Wednesday, January 16, 2008

UnCivilized

Sid Meier's Civilization games have gotten many accolades over the years. I never dug strategy games that much, but recently discovered they can be fun (e.g. Advance Wars, Command and Conquer). So I picked up Civilization Chronicles when it was released.

After having spent an evening each with Civilization, Civilization II and Civilization III, I wonder what all those reviewers saw that I'm missing.

Because I'm not enjoying these games at all.

To me, they are deadly dull. Move this unit here, build that city there, attack this, defend that, blah, blah, blah.

I can think of some reasons for this:

  • Openness: The game may be too open. There are many roads to success, and many to failure, and they all look the same. Openness is often touted as a much-desired feature in games. I say there can be too much. Too many choices without any good way to evaluate them before committing to one is a recipe for frustration.

  • Feedback: There is little to let you know how you're doing and where your trouble areas are. Or rather, there's too much feedback of the wrong kind; a myriad of tiny details but little in the way of a dashboard or color-coded map to tell you the "strategic weather" in various parts of the game world.

  • Micromanagement: I felt like I had to tell every unit what to do on every turn. Group commands seemed inefficient, and none of my units seemed to have even the most basic self-defense AI.

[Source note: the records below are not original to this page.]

Lemma Minesweeper_init_failure_witness :
  Minesweeper.init 0 3 1 [(1, 1)]%nat = Minesweeper.RaisedValueError ∧
  Minesweeper.init 2 3 7 [(1, 1); (3, 4); (0, 5)]%nat = Minesweeper.Looping ∧
  Minesweeper.init 0 0 0 []
  = Minesweeper.Ok (Minesweeper.Build 0 0 ∅ (Minesweeper.empty_board 0 0) ∅).
Proof.
  destruct (Minesweeper_init_failure 0 3 1 [(1, 1)]%nat) as (_ & H1 & _ & _).
  destruct (Minesweeper_init_failure 2 3 7 [(1, 1); (3, 4); (0, 5)]%nat)
    as (_ & _ & H2 & _).
  destruct (Minesweeper_init_failure 0 0 0 []) as (H3 & _ & _ & _).
  split_and!; [apply H1; lia|apply H2; lia|apply H3; reflexivity].
Defined.

Lemma is_mine_spec_witness :
  let g := Minesweeper.Build 2 3 {[(1, 1); (0, 2)]}
             [[false; false; true]; [false; true; false]] ∅ in
  Minesweeper.well_formed g ∧
  Minesweeper.is_mine g (-1, -2) = Some true ∧
  Minesweeper.is_mine g (-1, -2)
  = Some (bool_decide (((-1) `mod` 2, (-2) `mod` 3) ∈ Minesweeper.mines g)) ∧
  Minesweeper.is_mine g (2, 0) = None.
Proof.
  intros g.
  assert (Minesweeper.well_formed g) as Hwf.
  { apply (init_Ok_well_formed 2 3 2 [(1, 1); (3, 4); (0, 5)]%nat).
    by vm_compute. }
  destruct (is_mine_spec g (-1) (-2) Hwf) as [H1 _].
  destruct (is_mine_spec g 2 0 Hwf) as [_ H2].
  split_and!; [exact Hwf|by vm_compute|apply H1; simpl; lia
              |apply H2; simpl; lia].
Defined.

(** * The field and the agent together *)

Lemma nearby_mines_neighbors g ai c nb :
  Minesweeper.well_formed g →
  height ai = Minesweeper.height g → width ai = Minesweeper.width g →
  get_neighbors ai c = Some nb →
  Minesweeper.nearby_mines g c
  = Some (Z.of_nat (size (nb ∩ Minesweeper.mines g))).
Proof.
  intros Hwf Hh Hw Hnb. rewrite nearby_mines_filter by done.
  do 3 f_equal. apply set_eq. intros x.
  rewrite elem_of_filter, elem_of_intersection,
    (get_neighbors_elem ai c nb Hnb).
  destruct Hwf as [_ Hag]. split; [|naive_solver].
  intros [Hadj Hx]. split_and!; try done.
  apply Hag in Hx as [Hb _]. unfold in_bounds, Minesweeper.in_bounds in *.
  by rewrite Hh, Hw.
Qed.

(** X16.  On a field as [__init__] builds it, [nearby_mines] never
    raises, for cells off the field either; it returns the number of mines
    among the up to eight cells around the cell, so at most 8; and for a
    cell of the grid this is the number of mines among the cells
    [get_neighbors] of an agent of the same size returns. *)
Theorem nearby_mines_spec g c :
  Minesweeper.well_formed g →
  Minesweeper.nearby_mines g c
  = Some (Z.of_nat (size (filter (adjacent c) (Minesweeper.mines g)))) ∧
  (size (filter (adjacent c) (Minesweeper.mines g)) ≤ 8)%nat ∧
  ∀ ai nb,
    height ai = Minesweeper.height g → width ai = Minesweeper.width g →
    get_neighbors ai c = Some nb →
    Minesweeper.nearby_mines g c
    = Some (Z.of_nat (size (nb ∩ Minesweeper.mines g))).
Proof.
  intros Hwf. split_and!.
  - by apply nearby_mines_filter.
  - apply size_adjacent_le_8.
  - intros ai nb. by apply nearby_mines_neighbors.
Qed.

Lemma nearby_mines_spec_witness :
  let g := Minesweeper.Build 2 3 {[(1, 1); (0, 2)]}
             [[false; false; true]; [false; true; false]] ∅ in
  Minesweeper.well_formed g ∧
  Minesweeper.nearby_mines g (0, 1) = Some 2 ∧
  Minesweeper.nearby_mines g (0, 1)
  = Some (Z.of_nat (size (filter (adjacent (0, 1)) (Minesweeper.mines g)))) ∧
  Minesweeper.nearby_mines g (-1, 3) = Some 1.
Proof.
  intros g.
  assert (Minesweeper.well_formed g) as Hwf.
  { apply (init_Ok_well_formed 2 3 2 [(1, 1); (3, 4); (0, 5)]%nat).
    by vm_compute. }
  destruct (nearby_mines_spec g (0, 1) Hwf) as (H1 & _ & _).
  split_and!; [exact Hwf|by vm_compute|exact H1|by vm_compute].
Defined.

(** X17.  One turn of the game keeps the agent sound.  On a field as
    [__init__] builds it and an agent of the same size whose beliefs are
    all true of the field, revealing a cell of the grid that [is_mine]
    reports free, with the count [nearby_mines] gives for it, makes
    [add_knowledge] return, and the beliefs of the agent are still all
    true of the field. *)
Theorem reveal_keeps_sound g ai c :
  Minesweeper.well_formed g →
  height ai = Minesweeper.height g → width ai = Minesweeper.width g →
  accounted_mines ai = ∅ →
  sound (Minesweeper.mines g) ai →
  in_bounds ai c → Minesweeper.is_mine g c = Some false →
  ∃ n ai', Minesweeper.nearby_mines g c = Some n ∧
           add_knowledge ai c n = Returned ai' ∧
           sound (Minesweeper.mines g) ai' ∧
           mines ai' ⊆ Minesweeper.mines g ∧
           safes ai' ## Minesweeper.mines g.
Proof.
  intros Hwf Hh Hw Hacc Hs Hb Hfree.
  destruct (get_neighbors_in_bounds ai c Hb) as [nb Hnb].
  assert (c ∉ Minesweeper.mines g) as Hc.
  { destruct Hwf as [_ Hag]. intros [_ Hmine]%Hag. congruence. }
  destruct (add_knowledge_sound _ ai c nb Hs Hacc Hc Hnb) as (ai' & Hret & Hs').
  exists (Z.of_nat (size (nb ∩ Minesweeper.mines g))), ai'.
  split_and!; [by eapply nearby_mines_neighbors|done|done| |];
    by destruct Hs' as (? & ? & _).
Qed.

  • Lack of Action: Because of the micromanagement, turns take a long time, and the action that does occur seems muted. The two strategy games I mentioned enjoying have action going on all the time. In Advance Wars and its sequels, every turn involves one or more battles, positioning units for a battle, and building units to battle with. Command and Conquer and its sequels are the same, but in real time.

  • Lack of Story: With the exception of competitive multiplayer games, sports games, board games, puzzle games and arcade games, I prefer games to be interactive storytelling rather than pure tests of skill. The primary mode of play in the Civilization games is a randomly generated map and scenario. I find this far less interesting than those optional scenarios that do tell a story.

    It's worth noting that in all games which offer both a randomized universe and a story mode, I will always choose the story mode. In fact, given a choice between a puzzle-like fixed goal and a randomized setup I'll always pick the puzzle. I tried the conquest modes in Starfleet Command 3, and found it nearly as dull as I'm finding the Civilization games. I quit playing Bejeweled 2 after finishing the puzzle mode; the randomized survival mode I found uninteresting.

It may be that playing the "canned" Civ scenarios will make it interesting again for me. I'll know more after playing Civilization IV.